* WHAT THE TASK REQUIRES:
Repeat exactly, and only, the lines of the entries below from the one with "storage queue was" through the one with "(Hrefused : forall", both ends included.

[Stored data entries]
(** C21: a lost admission is never repaired.  While the scheduler holds a
    transaction and its queues are changed by nothing but admissions, and a
    refused admission leaves them alone, the transaction may be announced and
    processed any number of times, and every other call may be answered in any
    way: it stays pending in the scheduler, and the log gets nothing that concerns
    the mempool but, whenever the scheduler's command queue is full, that the
    transaction was dropped.  So a log that missed its admission, because the
    storage queue was full right after the scheduler took it, and that does not
    show it as pending, still does not after all these announcements. *)
Theorem orphan_never_logged {S} config (sched : S -> SchedulerState) env chain cap workers h rows s held
  (Howns : owns_scheduler config sched env)
  (Hrefused : forall t s e, (env (CallAdmit t) s).1 = inr e -> same_pool (sched s) (sched (env (CallAdmit t) s).2))
  (Hheld : pending (sched s) !! h = Some held)
  (Hrows : Forall (fun row => lt_hash <$> row.2 = Some h) rows) :
  let o := run env (process_rows chain cap workers rows) s in
  pending (sched (run_state o)) !! h = Some held /\
  Forall (fun p => inert p = true \/ p = PTxDropped (mkTxDropped h "queue_full")) (logged (run_log o)) /\
  ((forall t s', (env (CallAdmit t) s').1 <> inr QueueFull) -> Forall (fun p => inert p = true) (logged (run_log o))) /\
  forall events m, payload <$> events = logged (run_log o) ->
    lifecycle m h <> Some StPending -> lifecycle (apply_all events m) h <> Some StPending.
Proof.
  cbv zeta. enough (pending (sched (run_state (run env (process_rows chain cap workers rows) s))) !! h = Some held /\
    Forall (mute h) (logged (run_log (run env (process_rows chain cap workers rows) s))) /\
    ((forall t s', (env (CallAdmit t) s').1 <> inr QueueFull) ->
     Forall (fun p => inert p = true) (logged (run_log (run env (process_rows chain cap workers rows) s))))) as (H1 & H2 & H3).
  { split_and!; [done..|]. intros events m He. apply mute_lifecycle. by rewrite He. }
  revert s Hheld. induction Hrows as [|[[observation hash] fetched] rows Hrow _ IH]; intros s Hheld; [by split_and!|].
  cbn [snd] in Hrow. destruct fetched as [tx|]; [|done]. injection Hrow as <-.
  destruct (orphan_row config sched env Howns Hrefused chain cap workers observation hash tx s held Hheld) as (Hm & Hi & Hs & _).
  cbn [process_rows]. rewrite run_bind. cbv zeta. cbn [run_log run_state].
  destruct (run env (process_pending_hash _ _ _ _ _ _) s) as [log v s1]. cbn [run_log run_value run_state] in *.
  rewrite <-Hs in Hheld. rewrite logged_app.
  destruct v as [u|e]; cbn [run run_log run_state]; [|rewrite app_nil_r; by split_and!].
  destruct (IH s1 Hheld) as (H1 & H2 & H3). split_and!; [done|by apply Forall_app|]. intros Hf. apply Forall_app. auto.
Qed.

(** ** Concrete environments *)

(** The scheduler alone, every queue answering [storage] and [simulation]. *)
Definition scripted_env (config : SchedulerConfig) (storage : unit + StorageTryEnqueueError) (simulation : SimSendResult)
    (c : call) (s : SchedulerState) : reply c * SchedulerState :=
  match c with
  | CallNow => (1000%Z, s)
  | CallNextSeq => (1%N, s)
  | CallEnqueue _ => (storage, s)
  | CallAdmit tx => let '(outcome, s') := admit_tx config tx s in (inl outcome, s')
  | CallInvalidate hash => (inl tt, invalidate_candidate_hash hash s)
  | CallPending hashes => (pending_transactions s hashes, s)
  | CallReady => (snap_ready (snapshot s), s)
  | CallRegister cands => let '(tasks, s') := register_candidates cands s in (inl tasks, s')
  | CallApplyResult result => let '(outcome, s') := apply_simulation_result result s in (inl outcome, s')
  | CallSimSend _ => (simulation, s)
  | CallBuilderInsert _ => (Rejected "" "", s)
  | CallElapsed | CallMono => (0%N, s)
  | CallConnect _ => (Subscribed, s)
  | CallPong => (true, s)
  | CallFetchRows _ hashes => (Found (replicate (length hashes) None), s)
  | CallFetchPending _ => (Found [], s)
  | CallHeader _ => (Elapsed, s)
  | CallScalar _ _ _ => (Elapsed, s)
  | CallSeedLookup _ _ _ _ _ => (None, s)
  | CallObserveDrop _ | CallObserveSim _ | CallObserveSearcher _ | CallRecordStatus _ | CallUpdateStatus _
  | CallSeedStore _ _ _ _ _ => (tt, s)
  end.

Lemma scripted_owns config storage simulation : owns_scheduler config id (scripted_env config storage simulation).
Proof.
  split.
  - intros tx s outcome. cbn. destruct (admit_tx config tx s) as [o s']. cbn. by intros [= ->].
  - intros c s. destruct c; cbn; try done.
    + apply same_queues_pool, invalidate_same.
    + pose proof (register_candidates_same cands s) as H. destruct (register_candidates cands s). by apply same_queues_pool.
    + pose proof (apply_simulation_result_same result s) as H. destruct (apply_simulation_result result s).
      by apply same_queues_pool.
Qed.

Definition sample_chain : ChainRpcConfig := mkChain "eth" (Some 1%N) [mkEndpoint "ws" "http"] "rpc-eth".
(** A swap by sender 5, with a nonce and a fee. *)
Definition sample_live (hash nonce fee : N) : LiveTx :=
  {| lt_hash := hash; lt_sender := 5; lt_to := Some 0x7a250d5630b4cf539739df2c5dacb4c659f2488d%N; lt_nonce := nonce;
     lt_tx_type := 2; lt_value_wei := None; lt_gas_limit := Some 210000%N; lt_chain_id := Some 1%N;
     lt_gas_price_wei := None; lt_max_fee_per_gas_wei := Some fee; lt_max_priority_fee_per_gas_wei := Some fee;
     lt_max_fee_per_blob_gas_wei := None; lt_input := [0x38; 0xed; 0x17; 0x39]%N |}.
Definition sample_row (hash nonce fee : N) : PendingHashObservation * TxHash * option LiveTx :=
  (mkObservation "0x" 5 6, hash, Some (sample_live hash nonce fee)).
(** Nonces 7 and 9, the first replaced, then 8; the duplicate and the
    under-priced attempt leave no queue change. *)
Definition sample_feed : list (PendingHashObservation * TxHash * option LiveTx) :=
  [sample_row 1 7 100; sample_row 2 9 100; sample_row 3 7 200; sample_row 4 7 201; sample_row 3 7 200; sample_row 5 8 100]%N.
Definition feed_slot (h : TxHash) : Address * N :=
  if (h =? 2)%N then (5, 9)%N else if (h =? 5)%N then (5, 8)%N else (5, 7)%N.
Definition sample_env := scripted_env scheduler_config_default (inl tt) SimSent.
Definition sample_outcome := run sample_env (process_rows sample_chain 4 1 sample_feed) state_default.
Definition sample_events : list EventEnvelope := sample_event 1 <$> logged (run_log sample_outcome).

Lemma live_log_replays_to_scheduler_witness :
  let live := run_state sample_outcome in
  let replayed := apply_all sample_events mempool_default in
  (bt_keys (pending live) = [2; 3; 5]%N /\ lifecycle replayed 1 = Some (StReplaced 3) /\
   lifecycle replayed 4 = Some (StDropped "underpriced_replacement")) /\
  sender_queues_view replayed =
    [{| rq_sender := 5;
        rq_queued := [mkReplayEntry 3 7 RReady; mkReplayEntry 5 8 RReady; mkReplayEntry 2 9 RReady] |}]%N.
Proof.
  cbv zeta. split; [vm_compute; split_and!; reflexivity|].
  rewrite (proj2 (proj2 (live_log_replays_to_scheduler scheduler_config_default id sample_env sample_chain 4 1
    feed_slot sample_feed state_default sample_events (scripted_owns _ _ _) (conj eq_refl eq_refl)
    ltac:(repeat constructor) ltac:(vm_compute; split_and!; reflexivity) ltac:(vm_compute; reflexivity)))).
  vm_compute. reflexivity.
Defined.

(** The storage queue is full right after the first admission, and drained
    when the transaction is announced again. *)
Definition sample_orphan : SchedulerState :=
  run_state (run (scripted_env scheduler_config_default (inr TryQueueFull) SimSent)
    (process_rows sample_chain 4 1 [sample_row 1 7 100]) state_default).

Lemma orphan_never_logged_witness :
  let rows := [sample_row 1 7 100; sample_row 1 7 100]%N in
  let again := run sample_env (process_rows sample_chain 4 1 rows) sample_orphan in
  bt_keys (pending sample_orphan) = [1%N] /\
  omap (fun p => match p with PTxSeen _ => Some 0%N | PTxFetched _ => Some 1%N | _ => None end) (logged (run_log again)) = [0; 1; 0; 1]%N /\
  Forall (fun p => inert p = true) (logged (run_log again)) /\
  lifecycle (apply_all (sample_event 1 <$> logged (run_log again)) mempool_default) 1 <> Some StPending.
Proof.
  cbv zeta. split; [vm_compute; reflexivity|]. split; [vm_compute; reflexivity|].
  edestruct (orphan_never_logged scheduler_config_default id sample_env sample_chain 4 1 1%N
    [sample_row 1 7 100; sample_row 1 7 100]%N sample_orphan) as (_ & _ & Hinert & Hnever).
  - apply scripted_owns.
  - intros t s e. cbn. by destruct (admit_tx scheduler_config_default t s).
  - vm_compute. reflexivity.
  - by repeat constructor.
  - split.
    + apply Hinert. intros t s'. cbn. by destruct (admit_tx scheduler_config_default t s').
    + apply Hnever; [|by vm_compute]. rewrite <-list_fmap_compose. vm_compute. reflexivity.
Defined.

(** A transaction the scheduler holds is announced again while the
    scheduler's command queue is full: the log calls it dropped, so replay
    shows a pending transaction as dropped. *)
Definition full_scheduler_env (c : call) (s : SchedulerState) : reply c * SchedulerState :=
  match c with CallAdmit _ => (inr QueueFull, s) | c => sample_env c s end.
Example full_queue_hides_pending :
  let first := run sample_env (process_rows sample_chain 4 1 [sample_row 1 7 100]) state_default in
  let second := run full_scheduler_env (process_rows sample_chain 4 1 [sample_row 1 7 100]) (run_state first) in
  let events := sample_event 1 <$> (logged (run_log first) ++ logged (run_log second)) in
  bt_keys (pending (run_state second)) = [1%N] /\
  lifecycle (apply_all events mempool_default) 1 = Some (StDropped "queue_full").
Proof. vm_compute. split; reflexivity. Qed.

* ANSWER AREA:
    storage queue was full right after the scheduler took it, and that does not
    show it as pending, still does not after all these announcements. *)
Theorem orphan_never_logged {S} config (sched : S -> SchedulerState) env chain cap workers h rows s held
  (Howns : owns_scheduler config sched env)
  (Hrefused : forall t s e, (env (CallAdmit t) s).1 = inr e -> same_pool (sched s) (sched (env (CallAdmit t) s).2))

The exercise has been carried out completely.